_WHAT THE TASK ASKS_
Among the records that follow, find the line with "Eof => ret tt" and the line with "FileTransportError => raise RequestException". Set down those lines and all lines between them exactly, without adding anything.

═══ PROVIDED MATERIAL

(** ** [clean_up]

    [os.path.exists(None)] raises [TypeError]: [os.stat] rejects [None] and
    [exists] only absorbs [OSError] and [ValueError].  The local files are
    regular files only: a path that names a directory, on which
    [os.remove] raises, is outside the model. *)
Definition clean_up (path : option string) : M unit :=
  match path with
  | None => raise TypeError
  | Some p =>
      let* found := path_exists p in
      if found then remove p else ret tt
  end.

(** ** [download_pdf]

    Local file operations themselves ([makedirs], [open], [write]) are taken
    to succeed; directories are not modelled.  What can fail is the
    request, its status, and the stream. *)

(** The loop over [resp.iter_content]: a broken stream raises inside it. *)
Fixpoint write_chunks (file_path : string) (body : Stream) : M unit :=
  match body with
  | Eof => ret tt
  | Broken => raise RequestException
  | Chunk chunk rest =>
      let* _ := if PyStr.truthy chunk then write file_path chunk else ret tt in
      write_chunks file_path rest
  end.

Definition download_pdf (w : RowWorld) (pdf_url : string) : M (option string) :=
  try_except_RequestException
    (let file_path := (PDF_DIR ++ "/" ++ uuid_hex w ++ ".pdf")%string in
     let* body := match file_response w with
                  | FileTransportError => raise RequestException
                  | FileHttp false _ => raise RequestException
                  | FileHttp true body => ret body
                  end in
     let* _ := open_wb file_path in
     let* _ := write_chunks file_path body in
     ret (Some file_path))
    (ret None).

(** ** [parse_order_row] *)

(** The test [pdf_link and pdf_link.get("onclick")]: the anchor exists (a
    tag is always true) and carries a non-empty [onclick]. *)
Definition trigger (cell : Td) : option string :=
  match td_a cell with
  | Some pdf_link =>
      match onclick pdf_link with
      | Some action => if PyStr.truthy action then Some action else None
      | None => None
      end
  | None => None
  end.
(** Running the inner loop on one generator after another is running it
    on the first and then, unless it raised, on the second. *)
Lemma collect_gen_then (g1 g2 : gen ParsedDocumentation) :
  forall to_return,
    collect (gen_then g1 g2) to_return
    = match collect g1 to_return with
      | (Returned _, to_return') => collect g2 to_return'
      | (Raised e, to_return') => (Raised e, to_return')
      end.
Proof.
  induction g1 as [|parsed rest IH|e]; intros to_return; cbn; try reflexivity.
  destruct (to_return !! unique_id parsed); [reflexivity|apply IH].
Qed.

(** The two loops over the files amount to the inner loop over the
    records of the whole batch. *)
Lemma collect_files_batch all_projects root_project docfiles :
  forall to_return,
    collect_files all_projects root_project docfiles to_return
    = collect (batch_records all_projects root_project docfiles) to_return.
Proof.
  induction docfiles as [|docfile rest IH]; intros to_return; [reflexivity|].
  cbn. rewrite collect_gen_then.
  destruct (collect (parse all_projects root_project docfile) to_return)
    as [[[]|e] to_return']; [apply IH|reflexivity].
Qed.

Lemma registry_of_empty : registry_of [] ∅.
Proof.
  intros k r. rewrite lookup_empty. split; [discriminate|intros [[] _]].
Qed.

══════
═══ PROVIDED MATERIAL

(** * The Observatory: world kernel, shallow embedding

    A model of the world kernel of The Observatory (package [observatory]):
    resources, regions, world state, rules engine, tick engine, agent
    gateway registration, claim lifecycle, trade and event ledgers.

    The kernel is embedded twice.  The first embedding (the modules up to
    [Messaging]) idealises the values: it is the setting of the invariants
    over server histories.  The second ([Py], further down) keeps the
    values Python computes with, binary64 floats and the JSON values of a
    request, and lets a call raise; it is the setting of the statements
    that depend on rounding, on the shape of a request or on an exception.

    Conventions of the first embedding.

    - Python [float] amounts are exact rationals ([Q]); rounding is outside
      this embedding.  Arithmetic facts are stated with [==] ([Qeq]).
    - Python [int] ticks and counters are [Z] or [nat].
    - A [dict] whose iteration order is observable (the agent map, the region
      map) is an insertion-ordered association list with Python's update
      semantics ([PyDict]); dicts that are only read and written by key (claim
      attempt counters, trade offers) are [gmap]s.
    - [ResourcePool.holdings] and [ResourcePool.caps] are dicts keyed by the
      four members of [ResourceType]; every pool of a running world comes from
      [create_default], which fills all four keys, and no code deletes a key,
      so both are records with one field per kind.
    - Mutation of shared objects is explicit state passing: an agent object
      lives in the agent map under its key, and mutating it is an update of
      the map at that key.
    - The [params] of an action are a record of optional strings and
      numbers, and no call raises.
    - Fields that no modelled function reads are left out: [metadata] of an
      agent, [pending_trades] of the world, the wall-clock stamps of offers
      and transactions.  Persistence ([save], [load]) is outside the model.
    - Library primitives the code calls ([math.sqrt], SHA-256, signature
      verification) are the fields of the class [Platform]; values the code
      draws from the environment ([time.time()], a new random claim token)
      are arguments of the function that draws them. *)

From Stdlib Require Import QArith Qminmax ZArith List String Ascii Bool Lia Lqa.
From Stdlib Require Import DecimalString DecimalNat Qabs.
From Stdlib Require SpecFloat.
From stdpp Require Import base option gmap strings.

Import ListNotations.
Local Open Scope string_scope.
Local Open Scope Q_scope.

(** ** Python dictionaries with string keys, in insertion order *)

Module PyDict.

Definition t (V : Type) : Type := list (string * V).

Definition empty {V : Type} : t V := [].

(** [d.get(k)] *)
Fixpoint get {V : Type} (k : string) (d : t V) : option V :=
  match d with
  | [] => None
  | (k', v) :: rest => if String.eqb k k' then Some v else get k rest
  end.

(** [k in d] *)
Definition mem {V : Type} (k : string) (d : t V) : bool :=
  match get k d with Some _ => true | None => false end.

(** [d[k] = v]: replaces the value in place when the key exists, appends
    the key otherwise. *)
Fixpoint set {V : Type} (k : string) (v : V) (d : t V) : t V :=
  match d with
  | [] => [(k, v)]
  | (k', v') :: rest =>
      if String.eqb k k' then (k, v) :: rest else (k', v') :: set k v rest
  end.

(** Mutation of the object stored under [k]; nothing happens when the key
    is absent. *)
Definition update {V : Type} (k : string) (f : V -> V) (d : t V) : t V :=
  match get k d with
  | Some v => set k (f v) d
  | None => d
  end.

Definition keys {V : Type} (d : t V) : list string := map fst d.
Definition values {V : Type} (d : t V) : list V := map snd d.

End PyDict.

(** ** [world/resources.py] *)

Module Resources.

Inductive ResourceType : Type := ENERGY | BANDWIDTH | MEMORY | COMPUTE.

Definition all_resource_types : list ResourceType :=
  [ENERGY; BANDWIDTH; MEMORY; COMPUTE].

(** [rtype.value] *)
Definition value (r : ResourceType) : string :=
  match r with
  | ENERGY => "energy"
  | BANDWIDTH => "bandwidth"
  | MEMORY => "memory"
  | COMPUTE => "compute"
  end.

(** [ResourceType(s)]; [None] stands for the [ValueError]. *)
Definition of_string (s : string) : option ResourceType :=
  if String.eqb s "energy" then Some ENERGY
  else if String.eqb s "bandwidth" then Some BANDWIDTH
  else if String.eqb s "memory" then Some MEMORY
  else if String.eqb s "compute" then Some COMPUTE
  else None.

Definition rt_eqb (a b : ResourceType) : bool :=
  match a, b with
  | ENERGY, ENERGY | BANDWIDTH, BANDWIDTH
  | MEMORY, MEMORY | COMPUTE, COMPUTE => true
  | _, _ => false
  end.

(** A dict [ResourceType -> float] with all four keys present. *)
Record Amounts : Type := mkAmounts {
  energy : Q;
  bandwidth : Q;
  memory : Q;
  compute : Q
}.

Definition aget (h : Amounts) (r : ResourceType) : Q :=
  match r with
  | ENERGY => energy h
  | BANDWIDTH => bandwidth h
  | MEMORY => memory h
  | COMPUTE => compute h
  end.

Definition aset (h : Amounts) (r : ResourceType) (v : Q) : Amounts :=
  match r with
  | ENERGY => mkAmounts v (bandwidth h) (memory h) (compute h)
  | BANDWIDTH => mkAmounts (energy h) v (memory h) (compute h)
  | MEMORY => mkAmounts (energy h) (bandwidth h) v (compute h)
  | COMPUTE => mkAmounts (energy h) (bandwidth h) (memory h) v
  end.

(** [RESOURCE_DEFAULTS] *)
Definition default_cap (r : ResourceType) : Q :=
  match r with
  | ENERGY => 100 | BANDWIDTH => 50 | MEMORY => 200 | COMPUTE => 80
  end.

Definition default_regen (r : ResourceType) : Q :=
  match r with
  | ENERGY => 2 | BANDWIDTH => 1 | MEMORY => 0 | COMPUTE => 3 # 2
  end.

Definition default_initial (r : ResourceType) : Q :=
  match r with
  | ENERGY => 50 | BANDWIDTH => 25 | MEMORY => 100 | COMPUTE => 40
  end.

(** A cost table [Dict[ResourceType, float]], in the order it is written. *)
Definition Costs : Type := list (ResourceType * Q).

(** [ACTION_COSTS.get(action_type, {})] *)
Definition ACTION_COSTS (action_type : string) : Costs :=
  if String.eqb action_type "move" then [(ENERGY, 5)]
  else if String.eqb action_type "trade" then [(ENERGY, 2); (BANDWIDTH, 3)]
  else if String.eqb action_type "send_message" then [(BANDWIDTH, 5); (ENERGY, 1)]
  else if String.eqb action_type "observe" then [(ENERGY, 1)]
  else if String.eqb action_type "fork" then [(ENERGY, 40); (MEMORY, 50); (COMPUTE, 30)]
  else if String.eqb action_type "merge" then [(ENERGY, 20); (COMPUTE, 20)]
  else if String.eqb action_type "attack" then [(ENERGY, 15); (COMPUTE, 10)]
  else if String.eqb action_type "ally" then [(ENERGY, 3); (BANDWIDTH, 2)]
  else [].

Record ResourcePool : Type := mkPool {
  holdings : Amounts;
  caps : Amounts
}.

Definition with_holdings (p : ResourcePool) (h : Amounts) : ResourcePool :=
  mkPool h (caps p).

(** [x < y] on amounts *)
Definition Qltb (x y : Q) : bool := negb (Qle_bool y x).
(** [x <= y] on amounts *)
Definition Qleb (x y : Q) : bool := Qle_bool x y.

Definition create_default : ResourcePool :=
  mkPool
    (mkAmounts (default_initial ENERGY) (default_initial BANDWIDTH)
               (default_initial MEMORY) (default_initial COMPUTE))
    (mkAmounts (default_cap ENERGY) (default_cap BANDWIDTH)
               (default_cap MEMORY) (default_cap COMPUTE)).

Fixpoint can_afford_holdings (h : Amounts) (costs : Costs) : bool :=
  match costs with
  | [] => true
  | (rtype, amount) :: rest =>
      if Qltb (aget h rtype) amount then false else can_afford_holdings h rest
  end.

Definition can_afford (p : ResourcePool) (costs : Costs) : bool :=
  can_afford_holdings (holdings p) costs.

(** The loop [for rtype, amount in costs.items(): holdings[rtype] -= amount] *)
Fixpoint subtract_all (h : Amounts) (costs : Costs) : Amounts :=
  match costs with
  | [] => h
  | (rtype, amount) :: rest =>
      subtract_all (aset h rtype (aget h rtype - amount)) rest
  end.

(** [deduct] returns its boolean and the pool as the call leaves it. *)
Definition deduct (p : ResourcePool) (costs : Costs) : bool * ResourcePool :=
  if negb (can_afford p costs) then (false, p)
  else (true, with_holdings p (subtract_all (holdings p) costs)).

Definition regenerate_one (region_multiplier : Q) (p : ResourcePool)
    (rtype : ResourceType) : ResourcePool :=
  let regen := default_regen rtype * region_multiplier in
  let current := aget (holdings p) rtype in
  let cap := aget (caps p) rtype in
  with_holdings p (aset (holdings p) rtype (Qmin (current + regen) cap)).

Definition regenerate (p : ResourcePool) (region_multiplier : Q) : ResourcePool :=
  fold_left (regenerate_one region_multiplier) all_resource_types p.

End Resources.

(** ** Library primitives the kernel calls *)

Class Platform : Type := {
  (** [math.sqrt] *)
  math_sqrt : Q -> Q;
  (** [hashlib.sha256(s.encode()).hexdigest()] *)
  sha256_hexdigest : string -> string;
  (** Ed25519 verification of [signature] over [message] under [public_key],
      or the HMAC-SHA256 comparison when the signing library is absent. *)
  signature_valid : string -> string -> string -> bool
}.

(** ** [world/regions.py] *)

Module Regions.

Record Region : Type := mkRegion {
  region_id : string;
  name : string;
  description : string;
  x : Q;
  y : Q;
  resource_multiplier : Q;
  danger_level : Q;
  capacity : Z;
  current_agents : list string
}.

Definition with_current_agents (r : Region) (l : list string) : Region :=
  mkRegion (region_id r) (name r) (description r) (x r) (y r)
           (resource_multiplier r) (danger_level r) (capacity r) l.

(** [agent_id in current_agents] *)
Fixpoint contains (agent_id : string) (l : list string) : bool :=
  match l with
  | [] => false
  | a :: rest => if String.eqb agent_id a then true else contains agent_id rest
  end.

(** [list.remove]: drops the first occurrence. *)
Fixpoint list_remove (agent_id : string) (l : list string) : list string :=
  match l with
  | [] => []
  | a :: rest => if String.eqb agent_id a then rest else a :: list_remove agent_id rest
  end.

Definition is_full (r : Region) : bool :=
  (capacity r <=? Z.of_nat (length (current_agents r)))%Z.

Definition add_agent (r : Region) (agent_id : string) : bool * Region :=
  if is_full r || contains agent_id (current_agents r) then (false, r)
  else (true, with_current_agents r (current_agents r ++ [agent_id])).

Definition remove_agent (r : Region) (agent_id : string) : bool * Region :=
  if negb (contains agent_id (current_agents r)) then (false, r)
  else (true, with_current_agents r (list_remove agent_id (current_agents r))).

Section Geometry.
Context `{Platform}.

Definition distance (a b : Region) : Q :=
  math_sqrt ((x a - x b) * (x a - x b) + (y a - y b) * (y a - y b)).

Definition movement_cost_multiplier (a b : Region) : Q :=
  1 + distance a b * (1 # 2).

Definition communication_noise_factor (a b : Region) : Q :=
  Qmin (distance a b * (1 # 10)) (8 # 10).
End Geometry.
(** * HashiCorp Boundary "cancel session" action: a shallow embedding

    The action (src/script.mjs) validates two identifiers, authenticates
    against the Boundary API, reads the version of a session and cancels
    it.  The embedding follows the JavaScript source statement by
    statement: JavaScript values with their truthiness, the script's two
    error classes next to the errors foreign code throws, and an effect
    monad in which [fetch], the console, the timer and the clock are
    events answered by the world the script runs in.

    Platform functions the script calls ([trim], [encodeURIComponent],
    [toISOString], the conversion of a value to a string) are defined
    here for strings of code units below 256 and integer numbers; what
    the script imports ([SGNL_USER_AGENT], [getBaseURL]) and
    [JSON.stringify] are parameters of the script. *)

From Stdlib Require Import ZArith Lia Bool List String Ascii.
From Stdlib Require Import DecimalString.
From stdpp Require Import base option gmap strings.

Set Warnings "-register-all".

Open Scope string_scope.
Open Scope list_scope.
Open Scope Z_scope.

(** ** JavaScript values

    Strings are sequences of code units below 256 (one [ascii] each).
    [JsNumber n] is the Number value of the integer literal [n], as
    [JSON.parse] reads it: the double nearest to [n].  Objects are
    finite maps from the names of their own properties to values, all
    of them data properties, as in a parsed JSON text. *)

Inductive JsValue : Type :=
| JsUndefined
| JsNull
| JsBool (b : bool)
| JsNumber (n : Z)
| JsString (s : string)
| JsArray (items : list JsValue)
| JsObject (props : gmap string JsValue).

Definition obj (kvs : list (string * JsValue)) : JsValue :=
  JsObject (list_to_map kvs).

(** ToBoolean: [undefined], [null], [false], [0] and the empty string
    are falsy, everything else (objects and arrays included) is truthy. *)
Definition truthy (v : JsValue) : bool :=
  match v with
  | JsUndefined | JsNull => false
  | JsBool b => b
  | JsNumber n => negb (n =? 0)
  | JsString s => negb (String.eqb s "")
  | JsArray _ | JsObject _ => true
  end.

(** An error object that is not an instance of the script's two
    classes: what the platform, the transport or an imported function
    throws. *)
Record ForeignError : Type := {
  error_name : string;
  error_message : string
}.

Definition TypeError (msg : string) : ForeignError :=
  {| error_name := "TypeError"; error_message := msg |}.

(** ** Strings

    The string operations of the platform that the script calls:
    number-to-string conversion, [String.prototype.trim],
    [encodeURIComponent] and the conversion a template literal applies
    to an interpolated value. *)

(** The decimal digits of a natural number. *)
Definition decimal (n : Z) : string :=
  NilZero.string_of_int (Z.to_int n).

══════
═══ PROVIDED MATERIAL

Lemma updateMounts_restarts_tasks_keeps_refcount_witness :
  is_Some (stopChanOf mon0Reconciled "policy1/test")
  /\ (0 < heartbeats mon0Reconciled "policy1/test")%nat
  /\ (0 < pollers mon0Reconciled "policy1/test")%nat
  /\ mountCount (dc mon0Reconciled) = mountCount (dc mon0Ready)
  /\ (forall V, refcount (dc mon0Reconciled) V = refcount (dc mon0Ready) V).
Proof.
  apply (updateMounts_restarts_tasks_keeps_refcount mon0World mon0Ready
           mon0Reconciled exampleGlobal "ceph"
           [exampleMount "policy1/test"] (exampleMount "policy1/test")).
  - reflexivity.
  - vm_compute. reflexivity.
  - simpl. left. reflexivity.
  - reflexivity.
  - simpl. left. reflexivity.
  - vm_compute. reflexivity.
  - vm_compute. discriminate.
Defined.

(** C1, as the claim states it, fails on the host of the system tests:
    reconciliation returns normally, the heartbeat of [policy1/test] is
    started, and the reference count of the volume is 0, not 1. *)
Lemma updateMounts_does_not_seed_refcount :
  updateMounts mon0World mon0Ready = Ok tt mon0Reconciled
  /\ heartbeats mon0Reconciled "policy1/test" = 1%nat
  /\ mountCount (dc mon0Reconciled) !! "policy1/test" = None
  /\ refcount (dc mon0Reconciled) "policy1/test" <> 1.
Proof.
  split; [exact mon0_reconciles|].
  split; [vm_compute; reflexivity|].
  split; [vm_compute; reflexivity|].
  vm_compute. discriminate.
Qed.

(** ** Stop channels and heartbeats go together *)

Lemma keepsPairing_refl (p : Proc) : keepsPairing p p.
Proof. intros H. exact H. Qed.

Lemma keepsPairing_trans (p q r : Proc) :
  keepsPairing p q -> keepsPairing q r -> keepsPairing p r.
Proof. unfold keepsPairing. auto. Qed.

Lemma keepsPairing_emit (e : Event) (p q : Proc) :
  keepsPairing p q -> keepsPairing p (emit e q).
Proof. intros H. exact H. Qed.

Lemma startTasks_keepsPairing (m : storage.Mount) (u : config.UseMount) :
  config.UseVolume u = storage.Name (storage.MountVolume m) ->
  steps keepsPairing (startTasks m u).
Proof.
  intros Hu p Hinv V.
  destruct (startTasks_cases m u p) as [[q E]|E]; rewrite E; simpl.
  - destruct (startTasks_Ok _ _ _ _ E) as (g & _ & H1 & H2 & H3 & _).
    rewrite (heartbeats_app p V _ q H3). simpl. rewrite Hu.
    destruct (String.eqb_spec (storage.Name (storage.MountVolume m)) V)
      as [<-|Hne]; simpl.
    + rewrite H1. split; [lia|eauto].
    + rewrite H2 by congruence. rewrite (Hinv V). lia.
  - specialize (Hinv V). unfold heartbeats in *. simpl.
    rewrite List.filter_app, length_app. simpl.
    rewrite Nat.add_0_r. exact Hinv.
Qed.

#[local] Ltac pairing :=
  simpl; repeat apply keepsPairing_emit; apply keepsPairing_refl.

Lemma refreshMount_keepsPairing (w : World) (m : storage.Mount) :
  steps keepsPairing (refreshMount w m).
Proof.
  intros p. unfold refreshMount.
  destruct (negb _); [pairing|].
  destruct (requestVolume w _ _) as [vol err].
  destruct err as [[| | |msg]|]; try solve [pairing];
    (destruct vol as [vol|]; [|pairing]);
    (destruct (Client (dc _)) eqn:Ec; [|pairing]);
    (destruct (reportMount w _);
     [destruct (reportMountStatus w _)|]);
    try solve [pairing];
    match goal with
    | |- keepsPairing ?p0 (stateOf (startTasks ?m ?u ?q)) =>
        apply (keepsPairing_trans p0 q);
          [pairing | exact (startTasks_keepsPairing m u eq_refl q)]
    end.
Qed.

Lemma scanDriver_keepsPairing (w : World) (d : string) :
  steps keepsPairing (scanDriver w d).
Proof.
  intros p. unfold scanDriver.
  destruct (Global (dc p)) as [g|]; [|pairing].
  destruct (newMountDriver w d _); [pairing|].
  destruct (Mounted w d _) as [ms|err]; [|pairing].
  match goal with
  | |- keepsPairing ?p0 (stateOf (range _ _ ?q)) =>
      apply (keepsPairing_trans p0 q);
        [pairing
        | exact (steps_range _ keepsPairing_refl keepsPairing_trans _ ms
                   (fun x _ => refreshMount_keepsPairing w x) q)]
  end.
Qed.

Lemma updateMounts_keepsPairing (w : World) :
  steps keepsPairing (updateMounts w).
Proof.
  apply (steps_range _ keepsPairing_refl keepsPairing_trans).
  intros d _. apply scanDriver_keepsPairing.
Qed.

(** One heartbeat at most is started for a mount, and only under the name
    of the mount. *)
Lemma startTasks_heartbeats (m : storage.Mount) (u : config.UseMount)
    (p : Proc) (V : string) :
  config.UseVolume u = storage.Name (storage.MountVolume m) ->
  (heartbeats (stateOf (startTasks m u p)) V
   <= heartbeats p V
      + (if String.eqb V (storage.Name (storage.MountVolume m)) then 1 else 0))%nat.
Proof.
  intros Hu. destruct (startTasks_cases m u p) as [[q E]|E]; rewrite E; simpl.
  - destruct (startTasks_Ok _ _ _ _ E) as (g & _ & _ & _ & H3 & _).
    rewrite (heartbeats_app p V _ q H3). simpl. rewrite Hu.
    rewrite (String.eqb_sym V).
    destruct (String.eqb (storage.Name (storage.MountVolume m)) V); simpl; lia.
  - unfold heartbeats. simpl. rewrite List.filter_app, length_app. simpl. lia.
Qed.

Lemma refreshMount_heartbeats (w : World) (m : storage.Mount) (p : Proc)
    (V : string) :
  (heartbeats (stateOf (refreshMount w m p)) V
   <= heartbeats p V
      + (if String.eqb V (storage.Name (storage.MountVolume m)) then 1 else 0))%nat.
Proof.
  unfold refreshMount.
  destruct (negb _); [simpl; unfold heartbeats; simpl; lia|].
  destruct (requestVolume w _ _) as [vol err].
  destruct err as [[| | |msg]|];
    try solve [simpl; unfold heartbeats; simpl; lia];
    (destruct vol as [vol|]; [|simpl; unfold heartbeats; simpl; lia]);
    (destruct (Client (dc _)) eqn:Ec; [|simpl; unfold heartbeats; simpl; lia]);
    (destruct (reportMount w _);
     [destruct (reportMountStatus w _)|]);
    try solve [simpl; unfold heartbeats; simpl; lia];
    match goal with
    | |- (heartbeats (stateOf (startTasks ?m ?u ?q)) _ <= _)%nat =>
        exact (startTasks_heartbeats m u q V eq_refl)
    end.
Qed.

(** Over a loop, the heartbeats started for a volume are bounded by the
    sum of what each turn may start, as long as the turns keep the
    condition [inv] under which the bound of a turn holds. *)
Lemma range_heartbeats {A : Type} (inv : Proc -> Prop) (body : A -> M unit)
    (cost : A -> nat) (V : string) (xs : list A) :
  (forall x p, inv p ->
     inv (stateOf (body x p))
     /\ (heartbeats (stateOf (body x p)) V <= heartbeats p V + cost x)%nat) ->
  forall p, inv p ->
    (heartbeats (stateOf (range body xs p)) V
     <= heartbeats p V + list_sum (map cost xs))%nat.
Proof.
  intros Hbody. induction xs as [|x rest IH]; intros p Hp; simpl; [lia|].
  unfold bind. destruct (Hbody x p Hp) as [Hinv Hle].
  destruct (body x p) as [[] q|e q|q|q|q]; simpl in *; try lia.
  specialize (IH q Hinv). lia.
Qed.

══════

_EXERCISE OUTPUT_
  | Eof => ret tt
  | Broken => raise RequestException
  | Chunk chunk rest =>
      let* _ := if PyStr.truthy chunk then write file_path chunk else ret tt in
      write_chunks file_path rest
  end.

Definition download_pdf (w : RowWorld) (pdf_url : string) : M (option string) :=
  try_except_RequestException
    (let file_path := (PDF_DIR ++ "/" ++ uuid_hex w ++ ".pdf")%string in
     let* body := match file_response w with
                  | FileTransportError => raise RequestException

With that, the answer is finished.